MATERIALS PROVIDED:
(* ===== verification/_CoqProject ===== *)
-Q . S2P
Prelude.v
Bits.v
State.v
Spinlock.v
Pmm.v
PmmInv.v
PmmBoot.v
Heap.v
FrameAlloc.v
HeapInv.v
HeapBoot.v
Vmm.v
VmmInv.v
MallocInv.v
Vma.v
VmaInv.v
Libc.v
VmBoot.v
LibcInv.v
Str.v
StrInv.v
Kbd.v
KbdInv.v
Sched.v
SchedInv.v
SchedBoot.v
Io.v
Cpu.v
Timers.v
Apic.v
Serial.v
Acpi.v
Uaccess.v
Kgz.v
Inflate.v
Fs.v
Elf.v
Fb.v
Dbgstub.v
Intr.v
Syscalls.v
IoInv.v
Boot.v
Shell.v
TimersInv.v
CpuInv.v
UaccessInv.v
FsInv.v
ElfInv.v
IntrInv.v
DbgstubInv.v
ShellInv.v
ApicInv.v
FbInv.v
Badapple.v
BadappleInv.v
SyscallsInv.v
InflateSpec.v
HuffCode.v
KgzBits.v
KgzTree.v
KgzHuff.v
HuffComplete.v
KgzBuf.v
InflateInv.v
InflateSafe.v
GzipInv.v
InflateFacts.v
Npf.v
NpfSpec.v
NpfParse.v
NpfInv.v
PrintfInv.v
Stdio.v
Rb.v
RbTree.v
RbInv.v
RbOps.v
RbFacts.v
AcpiTypes.v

WHAT YOU HAVE TO DO:
Reproduce the records above with every character intact.

RESULT FOR THIS TASK:
(* ===== verification/_CoqProject ===== *)
-Q . S2P
Prelude.v
Bits.v
State.v
Spinlock.v
Pmm.v
PmmInv.v
PmmBoot.v
Heap.v
FrameAlloc.v
HeapInv.v
HeapBoot.v
Vmm.v
VmmInv.v
MallocInv.v
Vma.v
VmaInv.v
Libc.v
VmBoot.v
LibcInv.v
Str.v
StrInv.v
Kbd.v
KbdInv.v
Sched.v
SchedInv.v
SchedBoot.v
Io.v
Cpu.v
Timers.v
Apic.v
Serial.v
Acpi.v
Uaccess.v
Kgz.v
Inflate.v
Fs.v
Elf.v
Fb.v
Dbgstub.v
Intr.v
Syscalls.v
IoInv.v
Boot.v
Shell.v
TimersInv.v
CpuInv.v
UaccessInv.v
FsInv.v
ElfInv.v
IntrInv.v
DbgstubInv.v
ShellInv.v
ApicInv.v
FbInv.v
Badapple.v
BadappleInv.v
SyscallsInv.v
InflateSpec.v
HuffCode.v
KgzBits.v
KgzTree.v
KgzHuff.v
HuffComplete.v
KgzBuf.v
InflateInv.v
InflateSafe.v
GzipInv.v
InflateFacts.v
Npf.v
NpfSpec.v
NpfParse.v
NpfInv.v
PrintfInv.v
Stdio.v
Rb.v
RbTree.v
RbInv.v
RbOps.v
RbFacts.v
AcpiTypes.v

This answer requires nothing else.